These remembrances concern the governance of this Realm, which by long custom and the accumulation of expedient arrangements hath grown into a state of considerable disorder. Herein are set down certain proposals — touching matters of government, territory, and the public good — which, if adopted, might render the affairs of the Kingdom more answerable to reason and more apt for the age in which we find ourselves.

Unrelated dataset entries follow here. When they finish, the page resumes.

Lemma frame_ready src f (m : Message Obj) n o h e head label frameId :
  heap_total -> reg !! messageId_ m = Some f -> codec f m n o -> handle_ok h e head ->
  0 < n < 2 ^ 32 - 8 -> byte8_align 32 n <= MAX_FRAME_LEN - GetLengthBeforeSerializedData ->
  zlen label = COMM_LABEL_LENGTH -> 0 <= frameId < 2 ^ 32 ->
  exists data b0 b1 b2 mem hf, decodes f m n data o /\
    ToSerialBuffer reg (Some m) h false = Some (E_OK, Some b0) /\
    SetDivergeHeader (Some b0) label = (E_OK, Some b1) /\
    SetPhyHeader (Some b1) (mkPhyHeaderInfo (HashFunc src) frameId APPLICATION_MESSAGE)
      = (E_OK, Some b2) /\
    framed src label frameId m n data e b2 mem hf /\
    exists bytes r rb,
      GetReadOnlyBytesForEntireBuffer b2 = (Some bytes, zlen bytes) /\
      CheckAndParsePacket src (Some bytes) (zlen bytes) emptyParseResult = (E_OK, r) /\
      SetExternalBuff emptySerialBuffer (Some bytes) (u32 (zlen bytes - pr_paddingLen_ r))
        GetAppLayerFrameHeaderLength = (E_OK, rb) /\
      frameType_ r = APPLICATION_MESSAGE /\ isFragment_ r = false /\ commLabel_ r = label /\
      GetReadOnlyBytesForPayload rb = (Some (message_bytes m n data), n + 24).
Proof.
  intros Hheap Hreg Hcodec Hh Hn Hal Hl Hf.
  destruct (ToSerialBuffer_ok reg f m n o h e head Hheap Hcodec Hreg Hh ltac:(lia) Hal ltac:(lia))
    as (b0 & mem0 & data & Hdec & Eb & Hwf & He & Hhl & Hpl & Hm8 & _ & Hpay).
  assert (Hpay' := Hpay). rewrite <- Hpl in Hpay'.
  destruct (app_transport src b0 mem0 e label frameId _ Hwf Hhl Hm8 Hl Hf Hpay')
    as (r & rb & (b1 & b2 & bytes & E1 & E2 & E3 & E4 & E5) & H1 & H2 & _ & H3 & Hrd).
  destruct (SetDivergeHeader_ok b0 mem0 e label Hwf Hhl Hl)
    as (b1' & mem1 & E1' & Hwf1 & (L1 & L2 & L3 & L4 & L5) & _ & Hrest).
  rewrite E1 in E1'. injection E1' as <-.
  set (info := mkPhyHeaderInfo (HashFunc src) frameId APPLICATION_MESSAGE) in *.
  assert (Hinfo : info_ok info) by (split; [apply HashFunc_range | split; [exact Hf | discriminate]]).
  unfold GetAppLayerFrameHeaderLength, sizeof_CommPhyHeader, sizeof_CommDivergeHeader,
    sizeof_MessageHeader in Hhl, Hpl, Hpay.
  destruct (SetPhyHeader_ok b1 mem1 e info Hwf1) as (mem2 & E2' & Hwf2 & Hsl & _);
    [unfold sizeof_CommPhyHeader; lia | congruence | done |].
  rewrite E2 in E2'. injection E2' as ->.
  set (hf := seal_phy _ _) in Hsl.
  exists data, b0, b1, (set_memory b1 mem2), mem2, hf. split; [exact Hdec |].
  split; [exact Eb | split; [exact E1 | split; [exact E2 | split]]].
  2: { exists bytes, r, rb. rewrite Hpl in Hrd. split_and!; auto. }
  pose proof Hwf as [_ _ _ _ Hp0 Hzm _ Hpp Hpad Htot Hmax]. unfold MAX_TOTAL_LEN in *.
  rewrite L3 in Hsl. pose proof Hwf2 as [_ _ _ _ _ Hz2 _ _ _ _ _]. cbn [totalLen_ set_memory] in Hz2.
  assert (Hhead : slice e 32 mem2 = store_phy (phy_ConvertHostToNet hf)).
  { replace (slice e 32 mem2) with (slice 0 32 (slice e (totalLen_ b0) mem2))
      by (rewrite slice_slice by lia; f_equal; lia).
    rewrite Hsl, slice_app_l by (rewrite ?zlen_store_phy; lia).
    pose proof (zlen_store_phy (phy_ConvertHostToNet hf)) as Hz. rewrite <- Hz. apply slice_all. }
  constructor; cbn [headerLen_ payloadLen_ extendHeadLen_ set_memory]; try congruence; try lia; try exact Hwf2.
  - unfold hf, seal_phy. apply set_checkSum_ok; [apply build_phy_ok; [done | lia] |].
    apply xor_words_range. lia.
  - replace (slice (e + 32) (40 + (n + 24)) mem2)
      with (slice 32 (40 + (n + 24)) (slice e (totalLen_ b0) mem2))
      by (rewrite slice_slice by lia; f_equal; lia).
    rewrite Hsl, slice_app_r, zlen_store_phy by (rewrite ?zlen_store_phy; lia).
    rewrite Hrest. change (32 - 32) with 0. rewrite Hhl, Hpl.
    unfold sizeof_MessageHeader. rewrite Hhl in Hpay. rewrite Hpay.
    unfold label_bytes, message_bytes. rewrite !app_assoc.
    assert (Hz : zlen ((store_div (div_ConvertHostToNet (diverge_header (n + 24) label)) ++
      store_mh (mh_ConvertHostToNet (message_header m n))) ++ data) = 40 + (n + 24)).
    { rewrite !zlen_app, zlen_store_mh, (dc_len _ _ _ _ _ Hdec).
      rewrite zlen_store_div by exact Hl. lia. }
    rewrite slice_app_l by lia. rewrite <- Hz. apply slice_all.
  - constructor; reflexivity || discriminate.
  - reflexivity.
  - reflexivity.
Qed.
(** * Virchual: circular sliding window and bullet pagination

    A shallow embedding of [src/utils/sliding-window.ts] and of the
    pagination component ([mapActiveIndex], [isEdgeBullet], [getRealIndex]
    and the [Pagination] class), with the properties of the specification
    stated and proved over it.

    JavaScript numbers that hold indices and counts are modelled as [Z];
    an array read [a[i]] is an [option] whose [None] is [undefined]. *)

From stdpp Require Import base numbers list list_numbers.

Local Open Scope Z_scope.

(** ** utils/utils.ts *)

Module Utils.

(** Modelled from the spec: [range] of [utils/utils.ts] is imported by the
    sources but its definition is not among them.  The spec uses
    [range(start - radius, start - 1)] and [range(start + 1, start + radius)]
    as the positions left and right of the centre, "left-to-right ascending
    by logical position", both bounds included, and [range(0, n - 1)] as the
    [n] slot indices; an end just below the start gives no position. *)
Definition range (start end_ : Z) : list Z :=
  seqZ start (end_ - start + 1).

(** Modelled from the spec: [rewind] of [utils/utils.ts] is imported by the
    sources but its definition is not among them.  The spec describes
    [rewind(currentIndex + sign, totalItems - 1)] as the "circular
    increment/decrement: wraps totalItems-1+1 -> 0 and 0-1 -> totalItems-1";
    an index inside [0, edge] is kept. *)
Definition rewind (index edge : Z) : Z :=
  if index >? edge then 0
  else if index <? 0 then edge
  else index.

End Utils.

(** ** utils/sliding-window.ts *)

Module SlidingWindow.
Import Utils.

(** [source.length] as a number. *)
Definition len {A} (source : list A) : Z := Z.of_nat (length source).

(** The array read [source[index]]: [undefined] outside [0, length - 1]. *)
Definition at_index {A} (source : list A) (index : Z) : option A :=
  if index <? 0 then None else source !! Z.to_nat index.

(** The numbers of the code are doubles.  The integer arithmetic below is
    what the code computes as long as the index is a safe integer (at most
    [2^53 - 1] in magnitude): up to there the quotient, its floor and the
    product with the length are exact.  Beyond, the code rounds and may read
    another item; the properties of [get] at large indices are stated up to
    that bound. *)
Definition get (source : list Z) (index : Z) : option Z :=
  if len source =? 0 then None
  else
    let isOutOfLowerBounds := index <? 0 in
    let isOutOfUpperBounds := index >? len source - 1 in
    let isOutOfBounds := isOutOfLowerBounds || isOutOfUpperBounds in
    let sign := if isOutOfUpperBounds then -1 else 1 in
    let multiple := Z.max (Z.abs index / len source) 1 in
    let index :=
      if isOutOfBounds then index + sign * multiple * len source else index in
    at_index source index.

Definition slidingWindow (source : list Z) (start size : Z) : list (option Z) :=
  let left := get source <$> range (start - size) (start - 1) in
  let center := [at_index source start] in
  let right := get source <$> range (start + 1) (start + size) in
  left ++ center ++ right.

End SlidingWindow.

(** ** utils/dom.ts *)

Module Dom.

(** A bullet is a [span] element of the document.  [uid] is the identity of
    the element (elements are compared by identity, not by content); the two
    flags say whether the element carries the "active" and the "edge" class,
    and [translateX] is the offset of its [transform] style, if one was set. *)
Record Bullet := mkBullet {
  uid : nat;
  activeClass : bool;
  edgeClass : bool;
  translateX : option Z
}.

(** Modelled from the spec: [createElement] of [utils/dom.ts] is imported by
    the sources but its definition is not among them.  It makes a new
    element, here a [span] with the bullet class and no state class; [next]
    is the supply of identities of the document. *)
Definition createElement (next : nat) : Bullet * nat :=
  (mkBullet next false false None, S next).

(** The same [createElement] called for the [div] of the pagination: a new
    element without descendants, which takes one identity from the supply. *)
Definition createContainer (next : nat) : list Bullet * nat := ([], S next).

(** Modelled from the spec: [addOrRemoveClass(element, cls, remove)] of
    [utils/dom.ts] is not among the sources.  The class is on the element
    afterwards exactly when [remove] is false (the spec: the active and edge
    flags of a slot are recomputed at every step). *)
Definition addOrRemoveClass (remove : bool) : bool := negb remove.

(** Modelled from the spec: [append] and [prepend] of [utils/dom.ts] are not
    among the sources; a new slot is inserted "at the start (if sign == -1)
    or end (if sign == +1) of the strip". *)
Definition append (parent : list Bullet) (child : Bullet) : list Bullet :=
  parent ++ [child].

Definition prepend (parent : list Bullet) (child : Bullet) : list Bullet :=
  child :: parent.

The Several Matters Herein Addressed
The Cabinet
Touching the establishment of a smaller and more tightly ordered Cabinet for the governance of the Kingdom
Parliament
Touching the reform of both Houses of Parliament, and the restoration of Parliamentary sovereignty over the judiciary
The Administrative State
Touching the reform of the Civil Service, the abolition of quangos, and the dismantling of the unaccountable apparatus of government
The Counties
Touching the alignment of strategic authorities with the historic counties of the Realm
Unitary Authorities
Touching the drawing of council boundaries within the counties, and the naming thereof
The London Boroughs
Touching the reorganisation of London's boroughs along the lines of their historic Hundreds
Taxation
Touching the simplification of the tax code, the flattening of rates, and the principle that every subject should contribute
Health & Social Care
Touching the replacement of the National Health Service with a system of mandatory social insurance
Education
Touching the liberty of schools, the freedom of parents, and the restoration of rigour in the teaching of the young
Charitable Bodies
Touching the rationalisation and consolidation of the charitable bodies of the Realm
In my years of service to the King's Majesty, I kept always about me certain lists and memoranda — notes of matters to be raised with His Grace, of business to be transacted, and of reforms to be pursued. These I called my remembrances. They were not grand declarations of principle, but working documents, drawn up by a man who believed that the business of the state is best advanced one item at a time.
It is in that same spirit that these present remembrances are offered — a list of things that want doing, set down plainly, in the hope that orderly thinking might yet accomplish what grand rhetoric hath so often failed to achieve.